* PROBLEM STATEMENT
Set out exactly every line of the entries below, starting at the line that holds "Proof. intros Hus." and stopping after the line that holds "unfold updated_row. split;".

* DATA LISTING
(* ===== verification/MetaInv.v ===== *)
(** * Invariant of the metadata database

    What every command keeps, whatever statement fails: rows decode, every
    experiment is a tree with its depths, logs are content-addressed and
    the ones nodes name are stored, and the logical clock is ahead of every
    stamp, with no two nodes created at the same time. *)

From Stdlib Require Import Floats.SpecFloat.
From S2P Require Import Prelude Types Fs Sql Meta MetaRead.

(** ** The invariant *)

Record row_ok (k : node_key) (r : node_sql) : Prop := {
  ro_experiment : 1 ≤ zlen k.1 ≤ EXPERIMENT_ID_MAX_BYTES;
  ro_id : i64_ok k.2;
  ro_parent : ∀ p, n_parent r = Some p → i64_ok p;
  ro_depth : 0 ≤ n_depth r < 2 ^ 32;
  ro_ref : hash_ok (n_ref r);
  ro_log : ∀ l, n_log r = Some l → hash_ok l;
  ro_status : ∃ s, n_status r = status_as_u8 s;
}.

(** The place of a row in its experiment's tree. *)
Definition linked (nodes : gmap node_key node_sql) (k : node_key) (r : node_sql) : Prop :=
  match n_parent r with
  | None => k.2 = 0 ∧ n_depth r = 0
  | Some p => k.2 ≠ 0 ∧ ∃ pr, nodes !! (k.1, p) = Some pr ∧ n_depth r = n_depth pr + 1
  end.

Definition stamped (clock : Z) (r : node_sql) : Prop :=
  0 ≤ n_created r ∧ n_created r ≤ n_updated r ∧ n_updated r < clock ∧ 0 ≤ n_visited r < clock.

Section inv.
Context {HB : Blake3} (config : MetaConfig).

Definition log_ok (l : bytes) (r : log_sql) : Prop :=
  hash_ok l ∧ INPUT_LOG_MIN_BYTES ≤ zlen (l_content r) ≤ input_log_max_bytes config ∧
  blake3 (sub 0 (zlen (l_content r) - 32) (l_content r)) = l.

Definition kv_ok (k : bytes) (r : kv_sql) : Prop :=
  1 ≤ zlen k ≤ KV_KEY_MAX ∧ zlen (k_value r) ≤ KV_VALUE_MAX ∧ 1 ≤ k_gen r.

Record nodes_ok (clock : Z) (d : db) : Prop := {
  no_rows : map_Forall row_ok (d_nodes d);
  no_links : map_Forall (linked (d_nodes d)) (d_nodes d);
  no_stamps : map_Forall (λ _, stamped clock) (d_nodes d);
  no_unique : ∀ k1 k2 r1 r2, d_nodes d !! k1 = Some r1 → d_nodes d !! k2 = Some r2 → n_created r1 = n_created r2 → k1 = k2;
  no_logs : map_Forall (λ _ r, ∀ l, n_log r = Some l → is_Some (d_logs d !! l)) (d_nodes d);
}.
(** ** Conversion of rows *)

Lemma rcollect_Ok {E A B} (f : A → res E B) l : Forall (λ x, ∃ y, f x = Ok y) l →
  ∃ ys, rcollect f l = Ok ys ∧ Forall2 (λ x y, f x = Ok y) l ys.
Proof.
  induction 1 as [|x l [y Hy] Hl (ys & Hr & Hf)]; cbn [rcollect]; [by exists []|]. exists (y :: ys). rewrite Hy, Hr. by split; [|constructor].
Qed.
Lemma rcollect_inv {E A B} (f : A → res E B) l ys : rcollect f l = Ok ys → Forall2 (λ x y, f x = Ok y) l ys.
Proof.
  revert ys. induction l as [|x l IH]; intros ys Hr; cbn [rcollect] in Hr; rs_inv; [constructor|]. constructor; [done|]. by apply IH.
Qed.

(** Every visit counter is still an integer. *)
Definition readable (d : db) : Prop := map_Forall (λ _ r, ∃ v, n_visits r = SInt v) (d_nodes d).

(** ** Strictly sorted selections *)

Lemma sorted_strict_unique {A} (f : A → Z) (l1 l2 : list A) :
  (∀ x y, x ∈ l1 → y ∈ l1 → f x = f y → x = y) →
  StronglySorted (λ x y, f x ≤ f y) l1 → StronglySorted (λ x y, f x ≤ f y) l2 → l1 ≡ₚ l2 → l1 = l2.
Proof.
  revert l2. induction l1 as [|x l1 IH]; intros l2 Hinj H1 H2 Hp.
  - by apply Permutation_nil_l in Hp.
  - destruct l2 as [|y l2]; [by apply Permutation_nil_r in Hp|].
    inversion_clear H1 as [|? ? S1 F1]. inversion_clear H2 as [|? ? S2 F2]. rewrite Forall_forall in F1, F2.
    assert (x = y) as ->.
    { assert (y ∈ x :: l1) as Hy by (rewrite Hp; left). assert (x ∈ y :: l2) as Hx by (rewrite <-Hp; left).
      apply elem_of_cons in Hy as [->|Hy]; [done|]. apply elem_of_cons in Hx as [->|Hx]; [done|].
      apply Hinj; [left|by right|]. specialize (F1 _ Hy). specialize (F2 _ Hx). lia. }
    f_equal. apply IH; [|done|done|]. { intros ? ? ? ?. apply Hinj; by right. } by apply Permutation_cons_inv in Hp.
Qed.

Lemma sorted_filter {A} (R : A → A → Prop) (P : A → Prop) `{∀ x, Decision (P x)} l : StronglySorted R l → StronglySorted R (filter P l).
Proof.
  induction 1 as [|x l Hl IH Hx]; [constructor|]. rewrite filter_cons. case_decide; [|done]. constructor; [done|]. by apply Forall_sub_filter.
Qed.

Section queries.
Context {HS : Scan} {HB : Blake3} (config : MetaConfig) (clock : Z).
Lemma step_cmds_blind n batch m d : step_cmds n batch (set_meta m d) = ((step_cmds n batch d).1, set_meta m (step_cmds n batch d).2).
Proof.
  revert n d. induction batch as [|cmd rest IH]; intros n d; cbn [step_cmds]; [done|]. unfold step_cmd. rewrite (proj2 (blind_dispatch cmd n)).
  destruct (alone (dispatch_cmd cmd n config) d) as [[a|e|] d']; cbn [fst snd]; rewrite IH; by destruct (step_cmds (n + 1) rest _).
Qed.

Lemma flush_meta n d : ∃ m, flush_counter n d = set_meta m d.
Proof.
  unfold flush_counter, update_counter. destruct (d_meta d) as [[m|]|] eqn:Hm; [by eexists|exists (Some None)|exists None]; destruct d; cbn in *; by subst.
Qed.
Lemma flush_twice n m d : flush_counter n (flush_counter m d) = flush_counter n d.
Proof. unfold flush_counter, update_counter. destruct (d_meta d) as [[]|] eqn:Hm; cbn; by rewrite ?Hm. Qed.

Lemma step_cmds_app n b1 b2 d :
  step_cmds n (b1 ++ b2) d =
    let '(r1, d1) := step_cmds n b1 d in let '(r2, d2) := step_cmds (n + zlen b1) b2 d1 in (r1 ++ r2, d2).
Proof.
  revert n d. induction b1 as [|c b1 IH]; intros n d; cbn [step_cmds app].
  - rewrite zlen_nil, Z.add_0_r. by destruct (step_cmds n b2 d).
  - destruct (step_cmd n c d) as [r d0]. rewrite IH, zlen_cons. destruct (step_cmds (n + 1) b1 d0) as [r1 d1].
    replace (n + 1 + zlen b1) with (n + (1 + zlen b1)) by lia. by destruct (step_cmds _ b2 d1).
Qed.

Lemma step_meta n b d : d_meta (step_cmds n b d).2 = d_meta d.
Proof.
  pose proof (step_cmds_blind n b (d_meta d) d) as Hb. replace (set_meta (d_meta d) d) with d in Hb by by destruct d.
  rewrite Hb at 1. done.
Qed.

(** ** Commands return *)

(** Computations whose statements return. *)
Definition returns {E A} (c : M (conn db) E A) : Prop := local c ∧ ∀ d, (alone c d).1 ≠ Panic.

Lemma returns_ret {E A} (a : A) : returns (E:=E) (iret a).
Proof. split; [apply local_ret|done]. Qed.
Lemma returns_ok_or {E A} (e : E) (o : option A) : returns (iof (ok_or e o)).
Proof. split; [apply local_of|]. by destruct o. Qed.
Lemma returns_err {E A} (e : E) : returns (A:=A) (ierr e).
Proof. split; [apply local_err|done]. Qed.
Lemma returns_bind {E A B} (c : M (conn db) E A) (k : A → M (conn db) E B) : returns c → (∀ a, returns (k a)) → returns (ibind c k).
Proof.
  intros [Lc Hc] Hk. assert (∀ a, local (k a)) as Lk by (intros; apply Hk). split; [by apply local_bind|]. intros d. rewrite alone_ibind by done.
  specialize (Hc d). destruct (alone c d) as [[a|e|] d']; [apply Hk|done..].
Qed.
Lemma returns_map_err {E F A} (f : E → F) (c : M (conn db) E A) : returns c → returns (imap_err f c).
Proof.
  intros [Lc Hc]. destruct (run_map_err f c Lc) as [L Ha]. split; [done|]. intros d. rewrite Ha. specialize (Hc d). by destruct (alone c d) as [[] ?].
Qed.
Lemma returns_try {E F A} (c : M (conn db) E A) : returns c → returns (E:=F) (itry c).
Proof.
  intros [Lc Hc]. destruct (run_try (F:=F) c Lc) as [L Ha]. split; [done|]. intros d. rewrite Ha. specialize (Hc d). by destruct (alone c d) as [[] ?].
Qed.
Lemma returns_try_bind {E F A B} (c : M (conn db) E A) (k : res E A → M (conn db) F B) :
  returns c → (∀ r, local (k r)) → (∀ a, returns (k (Ok a))) → (∀ e, returns (k (Err e))) → returns (ibind (itry c) k).
Proof.
  intros Hc Hl Ha He. split; [apply local_bind; [by apply local_try, Hc|done]|]. intros d. rewrite alone_ibind by (try done; by apply local_try, Hc).
  destruct (run_try (F:=F) c (proj1 Hc)) as [_ Heq]. rewrite Heq. pose proof (proj2 Hc d) as Hnp.
  destruct (alone c d) as [[a|e|] d']; cbn in *; [apply Ha|apply He|done].
Qed.
Lemma returns_query {A} (f : db → res SqlError A) : (∀ d, f d ≠ Panic) → returns (query f).
Proof. intros Hf. destruct (run_query f) as [L Ha]. split; [done|]. intros d. rewrite Ha. apply Hf. Qed.
Lemma returns_execute {A} (f : db → res SqlError (A * db)) : (∀ d, f d ≠ Panic) → returns (execute f).
Proof. intros Hf. destruct (run_execute f) as [L Ha]. split; [done|]. intros d. rewrite Ha. specialize (Hf d). by destruct (f d) as [[]| |]. Qed.
Lemma returns_for {E A} (l : list A) (f : A → M (conn db) E unit) : (∀ a, returns (f a)) → returns (ifor l f).
Proof. intros Hf. induction l; cbn [ifor]; [apply returns_ret|by apply returns_bind]. Qed.
(* ===== verification/MetaUpdate.v ===== *)
(** * Node updates

    What [UpdateNodes] does to every row it names, what its visit counter
    does at the edge of its column, and the values a stored row decodes
    to. *)

From Stdlib Require Import Floats.SpecFloat.
From S2P Require Import Prelude Types Fs Sql Meta MetaRead MetaInv MetaTree MetaSpec.

Section updates.
Context {HB : Blake3} (config : MetaConfig) (clock : Z) (Hclock : 0 ≤ clock < 2 ^ 63).

(** The row an update leaves in place of [r]. *)
Definition updated_row (u : NodeUpdate) (r : node_sql) : node_sql :=
  let opt {V} (o : option V) (f : V → node_sql → node_sql) r := match o with Some v => f v r | None => r end in
  opt (u_vns u) (λ n, set_n_vns (as_i64 n)) $
  opt (u_icount u) (λ n, set_n_icount (as_i64 n)) $
  (if u_touch u then set_n_visited clock else id) $
  (λ r, if u_visit_delta u =? 0 then r else set_n_visits (integer_affinity (sql_add (n_visits r) (u_visit_delta u))) r) $
  opt (u_attrs u) (λ b, set_n_attrs (Some b)) $
  opt (u_score u) (λ f, set_n_score (bind_f64 f)) $
  opt (u_status u) (λ s, set_n_status (status_to_sql s)) $
  set_n_updated clock r.

Definition alter_node (k : node_key) (f : node_sql → node_sql) (d : db) : db := set_nodes (alter f k (d_nodes d)) d.

Lemma alter_node_id k d : alter_node k (λ r, r) d = d.
Proof. unfold alter_node. rewrite alter_id; [by destruct d|done]. Qed.
Lemma alter_node_compose k f g d : alter_node k f (alter_node k g d) = alter_node k (f ∘ g) d.
Proof. unfold alter_node. cbn. by rewrite alter_alter_eq. Qed.

Lemma insert_alter {V} (f : V → V) (m : gmap node_key V) k r : m !! k = Some r → alter f k m = <[k := f r]> m.
Proof.
  intros Hk. apply map_eq. intros j. destruct (decide (j = k)) as [->|Hj]; [by rewrite lookup_alter_eq, lookup_insert_eq, Hk|].
  by rewrite lookup_alter_ne, lookup_insert_ne.
Qed.

Lemma alone_column {B} k f (c : unit → MC B) d : alone (ibind (set_column k f) c) d = alone (c tt) (alter_node k f d).
Proof.
  unfold alone, set_column, sql, ibind, imap_err, execute, statement, update_node, alter_node. cbn.
  destruct (d_nodes d !! k) as [r|] eqn:Hk; cbn; [by rewrite <-(insert_alter f _ _ _ Hk)|].
  rewrite alter_id' by done. by destruct d.
Qed.
Lemma alone_if_some {V B} k (o : option V) f (c : unit → MC B) d :
  alone (ibind (set_if_some k o f) c) d = alone (c tt) (alter_node k (λ r, match o with Some v => f v r | None => r end) d).
Proof. destruct o as [v|]; cbn; [apply alone_column|]. by rewrite alter_node_id. Qed.
Lemma alone_when_column {B} (b : bool) k f (c : unit → MC B) d :
  alone (ibind (if b then iret tt else set_column k f) c) d = alone (c tt) (alter_node k (λ r, if b then r else f r) d).
Proof. destruct b; [by rewrite alter_node_id|apply alone_column]. Qed.

Lemma alone_assoc {A B C} (c : MC A) (k : A → MC B) (h : B → MC C) d :
  alone (ibind (ibind c k) h) d = alone (ibind c (λ a, ibind (k a) h)) d.
Proof. unfold alone, ibind. by destruct (c _) as [[] ?]. Qed.

Lemma alone_apply_update {B} e u (c : unit → MC B) d :
  alone (ibind (apply_update e clock u) c) d = alone (c tt) (alter_node (key e (u_node u)) (updated_row u) d).
Proof.
  unfold apply_update. rewrite (stamp_now clock Hclock). rewrite alone_assoc, alone_column. do 3 rewrite alone_assoc, alone_if_some.
  rewrite alone_assoc, alone_when_column. rewrite alone_assoc.
  replace (if u_touch u then set_column (key e (u_node u)) (set_n_visited clock) else iret tt)
    with (if negb (u_touch u) then iret tt else set_column (key e (u_node u)) (set_n_visited clock)) by by destruct (u_touch u).
  rewrite alone_when_column, alone_assoc, !alone_if_some, !alter_node_compose. do 2 f_equal. unfold alter_node. f_equal. f_equal.
  unfold updated_row, compose. by destruct (u_touch u).
Qed.

Lemma alone_updates {B} e us (c : unit → MC B) d :
  alone (ibind (ifor us (apply_update e clock)) c) d = alone (c tt) (foldl (λ d u, alter_node (key e (u_node u)) (updated_row u) d) d us).
Proof.
  revert d. induction us as [|u us IH]; intros d; cbn [ifor foldl]; [done|]. by rewrite alone_assoc, alone_apply_update, IH.
Qed.

Definition missing (e : ExperimentId) (us : list NodeUpdate) (d : db) : list NodeId :=
  filter (λ n, d_nodes d !! key e n = None) (u_node <$> us).

Lemma alone_missing {B} e us (c : list NodeId → MC B) d :
  alone (ibind (missing_nodes e us) c) d = alone (c (missing e us d)) d.
Proof.
  revert c. induction us as [|u us IH]; intros c; cbn [missing_nodes]; [done|]. rewrite alone_assoc. unfold node_exists. rewrite alone_query, alone_assoc, IH.
  change (ibind (iret ?a) ?k) with (k a). cbv beta. f_equal. f_equal. unfold missing. rewrite fmap_cons, filter_cons.
  destruct (d_nodes d !! key e (u_node u)) as [r|]; [by rewrite bool_decide_eq_true_2, decide_False by eauto|].
  by rewrite bool_decide_eq_false_2, decide_True by (done || by intros []).
Qed.

Lemma update_nodes_eq e us d : us ≠ [] → alone (update_nodes_impl e us clock) d =
  if decide (missing e us d = []) then (Ok clock, foldl (λ d u, alter_node (key e (u_node u)) (updated_row u) d) d us)
  else (Err (MissingNodes (missing e us d)), d).
Proof.
  intros Hus. replace (update_nodes_impl e us clock) with
    (ibind (missing_nodes e us) (λ missing, fail_if negb (bool_decide (missing = [])) with MissingNodes missing in
       ifor us (apply_update e clock) ;! iret clock)) by by destruct us.
  rewrite alone_missing. destruct (decide (missing e us d = [])) as [->|Hm].
  - rewrite bool_decide_eq_true_2 by done. cbn [negb]. by rewrite alone_updates.
  - by rewrite bool_decide_eq_false_2.
Qed.

(** C34. Updating nodes.  If some id does not exist the call reports exactly
    the missing ids, in order, and changes nothing; otherwise every update is
    applied in order to the row it names, with the command's stamp, and no
    other row or table changes. *)
Theorem update_nodes_spec e us d : us ≠ [] →
  (missing e us d ≠ [] → alone (update_nodes_impl e us clock) d = (Err (MissingNodes (missing e us d)), d)) ∧
  (missing e us d = [] → alone (update_nodes_impl e us clock) d =
     (Ok clock, foldl (λ d u, alter_node (key e (u_node u)) (updated_row u) d) d us)).
Proof. intros Hus. rewrite update_nodes_eq by done. destruct (decide _); by split. Qed.

(** ** The visit counter *)

Lemma updated_visits u r : n_visits (updated_row u r) =
  if u_visit_delta u =? 0 then n_visits r else integer_affinity (sql_add (n_visits r) (u_visit_delta u)).
Proof.
  unfold updated_row. destruct (u_vns u), (u_icount u), (u_touch u), (u_attrs u), (u_score u), (u_status u), (u_visit_delta u =? 0); done.
Qed.
Lemma updated_row_step u r : row_step (clock + 1) r (updated_row u r).
Proof.
  unfold updated_row. split;
    try (destruct (u_vns u), (u_icount u), (u_touch u), (u_attrs u), (u_score u), (u_status u), (u_visit_delta u =? 0); done).
  - destruct (u_vns u), (u_icount u), (u_touch u), (u_attrs u), (u_score u), (u_status u), (u_visit_delta u =? 0); cbn; eauto.
  - unfold stamped. destruct (u_vns u), (u_icount u), (u_touch u), (u_attrs u), (u_score u), (u_status u), (u_visit_delta u =? 0); cbn; lia.
Qed.


(** ** The values of a stored row *)


Record row_typed (row : NodeRow) : Prop := {
  rt_experiment : experiment_ok (experiment_id row);
  rt_node : u64_ok (node_id row);
  rt_parent : ∀ p, parent_node_id row = Some p → u64_ok p;
  rt_depth : u32_ok (depth row);
  rt_ref : hash_ok (snapshot_ref_of row);
  rt_log : ∀ l, input_log_id row = Some l → hash_ok l;
  rt_visits : u64_ok (visit_count row);
  rt_icount : u64_ok (icount row);
  rt_vns : u64_ok (virtual_ns row);
  rt_stamps : created_at row ≤ updated_at row < clock ∧ 0 ≤ created_at row ∧ 0 ≤ last_visited_at row < clock;
}.

(** C35. Reading a node of a database that satisfies the invariant.  It never
    panics: there is no such row, or the row decodes to values in their
    types that name the node asked for, or its visit counter has left the
    integer range, and that is the only error. *)
Theorem get_node_typed d e n : db_ok config clock d → experiment_ok e → u64_ok n →
  match get_node e n d with
  | Ok None => d_nodes d !! key e n = None
  | Ok (Some row) => row_typed row ∧ experiment_id row = e ∧ node_id row = n
  | Err err => err = InvalidColumnType 8 ∧ ∃ r f, d_nodes d !! key e n = Some r ∧ n_visits r = SReal f
  | Panic => False
  end.
Proof.
  intros Hd He Hn. unfold get_node, select_node. destruct (d_nodes d !! key e n) as [r|] eqn:Hr; [|done].
  pose proof (no_rows _ _ (do_nodes _ _ _ Hd) _ _ Hr) as Hrow. pose proof (no_stamps _ _ (do_nodes _ _ _ Hd) _ _ Hr) as Hst.
  destruct (n_visits r) as [v|f] eqn:Hv; [|unfold row_to_node; rewrite Hv; cbn; by eauto]. destruct (ro_status _ _ Hrow) as [s Hs].
  rewrite (row_to_node_ok _ _ _ _ Hrow Hv Hs). cbn [rbind fmap]. destruct Hrow as [H1 H2 H3 H4 H5 H6 H7]. unfold stamped in Hst. cbn in Hst.
  split; [|split; [done|]; cbn; unfold node_id_to_sql; by rewrite as_u64_i64].
  split; cbn; try done; try apply as_u64_range; [|..].
  - intros p Hp. destruct (n_parent r); cbn in Hp; simplify_eq. apply as_u64_range.
  - rewrite !as_u64_id by (unfold u64_ok; lia). lia.
Qed.

End updates.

* REPLY TO THE TASK
Proof. intros Hus. rewrite update_nodes_eq by done. destruct (decide _); by split. Qed.

(** ** The visit counter *)

Lemma updated_visits u r : n_visits (updated_row u r) =
  if u_visit_delta u =? 0 then n_visits r else integer_affinity (sql_add (n_visits r) (u_visit_delta u)).
Proof.
  unfold updated_row. destruct (u_vns u), (u_icount u), (u_touch u), (u_attrs u), (u_score u), (u_status u), (u_visit_delta u =? 0); done.
Qed.
Lemma updated_row_step u r : row_step (clock + 1) r (updated_row u r).
Proof.
  unfold updated_row. split;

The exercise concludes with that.